What the task requires: Repeat exactly the lines below that lie between the line with "PyArray_ContiguousFromObject api hcol" and the line with "(forall sig c0", counting both of those lines as part of the answer.

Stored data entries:
-- Opening Marker --

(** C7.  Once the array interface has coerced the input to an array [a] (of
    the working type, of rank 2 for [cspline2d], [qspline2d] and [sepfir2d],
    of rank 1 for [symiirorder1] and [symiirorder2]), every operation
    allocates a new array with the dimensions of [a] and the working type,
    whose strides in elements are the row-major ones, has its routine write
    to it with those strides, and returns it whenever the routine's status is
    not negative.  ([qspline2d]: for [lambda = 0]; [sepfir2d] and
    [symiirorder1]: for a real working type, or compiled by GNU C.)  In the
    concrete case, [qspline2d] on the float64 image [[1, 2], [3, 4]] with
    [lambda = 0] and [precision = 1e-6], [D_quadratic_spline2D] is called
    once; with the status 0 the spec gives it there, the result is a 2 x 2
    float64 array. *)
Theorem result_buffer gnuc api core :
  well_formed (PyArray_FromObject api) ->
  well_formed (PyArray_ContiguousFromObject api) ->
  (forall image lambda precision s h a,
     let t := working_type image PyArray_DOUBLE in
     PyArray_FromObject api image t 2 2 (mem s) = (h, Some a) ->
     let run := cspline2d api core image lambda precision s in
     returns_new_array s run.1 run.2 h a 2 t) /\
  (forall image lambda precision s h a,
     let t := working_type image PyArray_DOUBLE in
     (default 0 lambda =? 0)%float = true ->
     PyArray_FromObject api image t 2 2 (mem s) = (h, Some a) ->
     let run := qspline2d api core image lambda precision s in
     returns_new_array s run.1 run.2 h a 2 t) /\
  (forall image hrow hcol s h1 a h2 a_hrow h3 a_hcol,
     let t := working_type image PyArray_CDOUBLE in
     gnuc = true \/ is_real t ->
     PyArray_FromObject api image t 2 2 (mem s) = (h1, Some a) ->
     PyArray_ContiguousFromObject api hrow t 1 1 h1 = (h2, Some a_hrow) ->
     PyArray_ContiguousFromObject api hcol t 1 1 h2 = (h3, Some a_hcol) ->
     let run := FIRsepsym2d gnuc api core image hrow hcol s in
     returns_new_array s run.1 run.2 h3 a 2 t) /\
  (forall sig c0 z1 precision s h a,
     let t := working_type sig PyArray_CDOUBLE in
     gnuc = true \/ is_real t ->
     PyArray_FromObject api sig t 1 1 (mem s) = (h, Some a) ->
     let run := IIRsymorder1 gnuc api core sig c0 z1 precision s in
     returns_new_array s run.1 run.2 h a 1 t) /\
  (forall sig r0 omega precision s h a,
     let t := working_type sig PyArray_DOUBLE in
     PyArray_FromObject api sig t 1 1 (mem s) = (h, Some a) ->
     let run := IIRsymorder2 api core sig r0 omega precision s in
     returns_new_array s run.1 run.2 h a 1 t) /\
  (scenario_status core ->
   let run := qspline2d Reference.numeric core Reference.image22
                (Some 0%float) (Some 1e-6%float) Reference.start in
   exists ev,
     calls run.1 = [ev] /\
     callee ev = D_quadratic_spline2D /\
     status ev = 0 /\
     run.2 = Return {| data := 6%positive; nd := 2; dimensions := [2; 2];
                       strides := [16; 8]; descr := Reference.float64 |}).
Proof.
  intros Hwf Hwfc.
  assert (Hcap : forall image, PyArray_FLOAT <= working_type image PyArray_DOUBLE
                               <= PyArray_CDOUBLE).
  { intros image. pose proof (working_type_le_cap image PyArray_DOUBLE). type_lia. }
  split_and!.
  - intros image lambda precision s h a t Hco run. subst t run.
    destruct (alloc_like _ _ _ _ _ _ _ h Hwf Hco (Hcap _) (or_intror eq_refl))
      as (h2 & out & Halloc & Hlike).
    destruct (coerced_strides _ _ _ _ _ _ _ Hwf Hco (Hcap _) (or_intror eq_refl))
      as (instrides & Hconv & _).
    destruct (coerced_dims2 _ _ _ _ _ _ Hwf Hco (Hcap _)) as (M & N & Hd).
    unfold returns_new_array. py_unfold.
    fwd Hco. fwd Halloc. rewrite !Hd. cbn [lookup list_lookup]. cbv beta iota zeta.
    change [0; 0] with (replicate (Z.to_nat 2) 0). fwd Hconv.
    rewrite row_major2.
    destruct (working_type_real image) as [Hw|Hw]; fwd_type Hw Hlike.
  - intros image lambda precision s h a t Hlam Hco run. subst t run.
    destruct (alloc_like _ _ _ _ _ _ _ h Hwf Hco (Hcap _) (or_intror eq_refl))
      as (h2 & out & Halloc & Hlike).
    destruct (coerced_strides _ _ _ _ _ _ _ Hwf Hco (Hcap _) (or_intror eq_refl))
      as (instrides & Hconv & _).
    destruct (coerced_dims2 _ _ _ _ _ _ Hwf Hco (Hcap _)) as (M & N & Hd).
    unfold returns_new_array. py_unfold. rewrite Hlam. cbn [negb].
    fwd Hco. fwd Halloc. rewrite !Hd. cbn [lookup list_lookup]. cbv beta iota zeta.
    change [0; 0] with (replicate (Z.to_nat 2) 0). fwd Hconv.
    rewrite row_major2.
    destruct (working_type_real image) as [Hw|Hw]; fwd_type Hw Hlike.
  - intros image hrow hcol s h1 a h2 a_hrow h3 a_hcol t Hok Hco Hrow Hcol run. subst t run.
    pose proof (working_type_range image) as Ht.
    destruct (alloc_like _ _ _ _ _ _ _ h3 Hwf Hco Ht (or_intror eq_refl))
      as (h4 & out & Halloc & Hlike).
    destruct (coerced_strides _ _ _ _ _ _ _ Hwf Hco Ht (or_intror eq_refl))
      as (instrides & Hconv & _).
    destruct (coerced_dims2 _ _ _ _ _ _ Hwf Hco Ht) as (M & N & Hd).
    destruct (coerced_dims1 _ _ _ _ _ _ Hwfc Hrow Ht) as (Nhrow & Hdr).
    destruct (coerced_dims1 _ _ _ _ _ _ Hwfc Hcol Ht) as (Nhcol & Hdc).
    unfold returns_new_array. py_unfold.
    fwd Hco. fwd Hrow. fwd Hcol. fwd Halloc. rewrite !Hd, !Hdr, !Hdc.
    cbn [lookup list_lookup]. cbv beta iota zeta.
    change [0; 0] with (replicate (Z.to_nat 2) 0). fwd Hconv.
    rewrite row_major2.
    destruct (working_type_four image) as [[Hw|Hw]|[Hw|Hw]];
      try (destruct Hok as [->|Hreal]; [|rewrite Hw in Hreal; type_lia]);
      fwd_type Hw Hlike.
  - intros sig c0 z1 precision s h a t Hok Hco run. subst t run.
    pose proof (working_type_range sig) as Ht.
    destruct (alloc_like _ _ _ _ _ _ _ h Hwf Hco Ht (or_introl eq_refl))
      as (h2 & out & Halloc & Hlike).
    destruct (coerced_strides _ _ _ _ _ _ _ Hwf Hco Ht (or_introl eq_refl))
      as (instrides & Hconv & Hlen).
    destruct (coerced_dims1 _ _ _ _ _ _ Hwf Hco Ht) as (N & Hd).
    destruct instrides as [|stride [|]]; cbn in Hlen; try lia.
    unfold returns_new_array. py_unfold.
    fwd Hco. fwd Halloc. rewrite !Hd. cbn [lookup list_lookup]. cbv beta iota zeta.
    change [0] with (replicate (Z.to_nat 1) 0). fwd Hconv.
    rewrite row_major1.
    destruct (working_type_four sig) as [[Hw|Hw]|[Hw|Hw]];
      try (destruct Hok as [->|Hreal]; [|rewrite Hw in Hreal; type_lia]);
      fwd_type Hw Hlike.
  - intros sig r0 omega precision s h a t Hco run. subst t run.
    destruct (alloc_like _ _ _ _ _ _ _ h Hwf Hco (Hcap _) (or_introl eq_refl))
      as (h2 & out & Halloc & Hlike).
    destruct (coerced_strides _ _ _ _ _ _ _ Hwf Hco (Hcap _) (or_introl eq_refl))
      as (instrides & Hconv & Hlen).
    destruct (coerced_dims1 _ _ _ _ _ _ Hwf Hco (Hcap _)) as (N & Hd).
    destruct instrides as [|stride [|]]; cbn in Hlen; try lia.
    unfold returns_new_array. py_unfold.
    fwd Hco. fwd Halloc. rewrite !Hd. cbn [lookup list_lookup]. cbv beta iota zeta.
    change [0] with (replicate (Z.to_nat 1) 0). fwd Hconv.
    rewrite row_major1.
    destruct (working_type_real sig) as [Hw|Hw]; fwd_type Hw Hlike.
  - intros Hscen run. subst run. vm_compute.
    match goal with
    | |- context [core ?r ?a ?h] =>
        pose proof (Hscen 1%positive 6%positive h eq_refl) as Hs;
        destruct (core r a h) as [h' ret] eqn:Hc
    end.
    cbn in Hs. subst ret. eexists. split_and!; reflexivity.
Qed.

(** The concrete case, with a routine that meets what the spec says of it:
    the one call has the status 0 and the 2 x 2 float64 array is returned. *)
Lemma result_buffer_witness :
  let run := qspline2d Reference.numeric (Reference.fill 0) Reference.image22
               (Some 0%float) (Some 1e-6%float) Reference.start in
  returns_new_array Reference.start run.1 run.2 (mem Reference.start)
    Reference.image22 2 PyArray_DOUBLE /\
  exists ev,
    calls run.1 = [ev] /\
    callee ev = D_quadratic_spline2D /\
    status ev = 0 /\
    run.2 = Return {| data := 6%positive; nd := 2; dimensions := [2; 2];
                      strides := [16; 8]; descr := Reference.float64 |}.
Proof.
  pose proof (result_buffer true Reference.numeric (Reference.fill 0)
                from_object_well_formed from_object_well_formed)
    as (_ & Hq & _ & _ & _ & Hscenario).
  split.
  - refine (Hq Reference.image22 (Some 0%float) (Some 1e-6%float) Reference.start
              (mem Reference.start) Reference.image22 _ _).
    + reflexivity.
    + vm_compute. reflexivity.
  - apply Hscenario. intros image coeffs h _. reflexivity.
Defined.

-- Closing Marker --
-- Opening Marker --

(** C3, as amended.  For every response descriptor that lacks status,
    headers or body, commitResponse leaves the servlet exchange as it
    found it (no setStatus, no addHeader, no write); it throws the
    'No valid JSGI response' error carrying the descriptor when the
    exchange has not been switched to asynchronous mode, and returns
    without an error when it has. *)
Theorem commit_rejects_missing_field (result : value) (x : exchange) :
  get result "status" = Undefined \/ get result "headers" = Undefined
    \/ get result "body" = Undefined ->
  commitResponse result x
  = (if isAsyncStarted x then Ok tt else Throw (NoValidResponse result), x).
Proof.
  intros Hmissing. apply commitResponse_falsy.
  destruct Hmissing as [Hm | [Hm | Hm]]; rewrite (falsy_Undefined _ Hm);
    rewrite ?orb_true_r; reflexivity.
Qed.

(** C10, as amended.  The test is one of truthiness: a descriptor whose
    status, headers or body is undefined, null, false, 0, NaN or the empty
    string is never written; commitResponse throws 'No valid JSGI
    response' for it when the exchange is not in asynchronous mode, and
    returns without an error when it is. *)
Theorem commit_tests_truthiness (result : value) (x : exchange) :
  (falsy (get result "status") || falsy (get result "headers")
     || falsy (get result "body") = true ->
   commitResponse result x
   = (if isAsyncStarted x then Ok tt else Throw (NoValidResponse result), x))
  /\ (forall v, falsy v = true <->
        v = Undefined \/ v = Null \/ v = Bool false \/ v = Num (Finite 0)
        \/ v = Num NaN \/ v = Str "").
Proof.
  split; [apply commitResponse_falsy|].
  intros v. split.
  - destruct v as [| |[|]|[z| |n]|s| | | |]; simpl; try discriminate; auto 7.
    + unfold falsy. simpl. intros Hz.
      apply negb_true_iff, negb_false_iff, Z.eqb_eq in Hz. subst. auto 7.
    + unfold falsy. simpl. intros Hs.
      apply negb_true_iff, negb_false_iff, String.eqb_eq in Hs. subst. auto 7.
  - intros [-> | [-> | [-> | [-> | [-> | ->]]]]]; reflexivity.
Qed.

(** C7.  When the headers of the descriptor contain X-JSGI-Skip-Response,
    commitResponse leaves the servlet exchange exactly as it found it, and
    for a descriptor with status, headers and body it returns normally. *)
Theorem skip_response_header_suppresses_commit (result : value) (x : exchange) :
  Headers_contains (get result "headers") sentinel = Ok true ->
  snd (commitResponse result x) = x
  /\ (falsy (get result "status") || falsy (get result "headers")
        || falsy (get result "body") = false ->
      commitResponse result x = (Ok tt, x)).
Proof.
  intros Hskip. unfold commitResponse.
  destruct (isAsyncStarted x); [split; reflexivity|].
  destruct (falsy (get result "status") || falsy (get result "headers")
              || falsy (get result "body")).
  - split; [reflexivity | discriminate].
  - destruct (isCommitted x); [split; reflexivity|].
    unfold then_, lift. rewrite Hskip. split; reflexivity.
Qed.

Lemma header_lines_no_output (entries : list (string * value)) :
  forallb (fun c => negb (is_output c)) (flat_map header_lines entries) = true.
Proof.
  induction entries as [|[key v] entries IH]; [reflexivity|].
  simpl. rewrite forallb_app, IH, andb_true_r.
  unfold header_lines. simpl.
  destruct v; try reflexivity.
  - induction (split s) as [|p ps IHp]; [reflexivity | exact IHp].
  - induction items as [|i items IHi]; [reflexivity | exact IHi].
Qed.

-- Closing Marker --

Task output:
     PyArray_ContiguousFromObject api hcol t 1 1 h2 = (h3, Some a_hcol) ->
     let run := FIRsepsym2d gnuc api core image hrow hcol s in
     returns_new_array s run.1 run.2 h3 a 2 t) /\
  (forall sig c0 z1 precision s h a,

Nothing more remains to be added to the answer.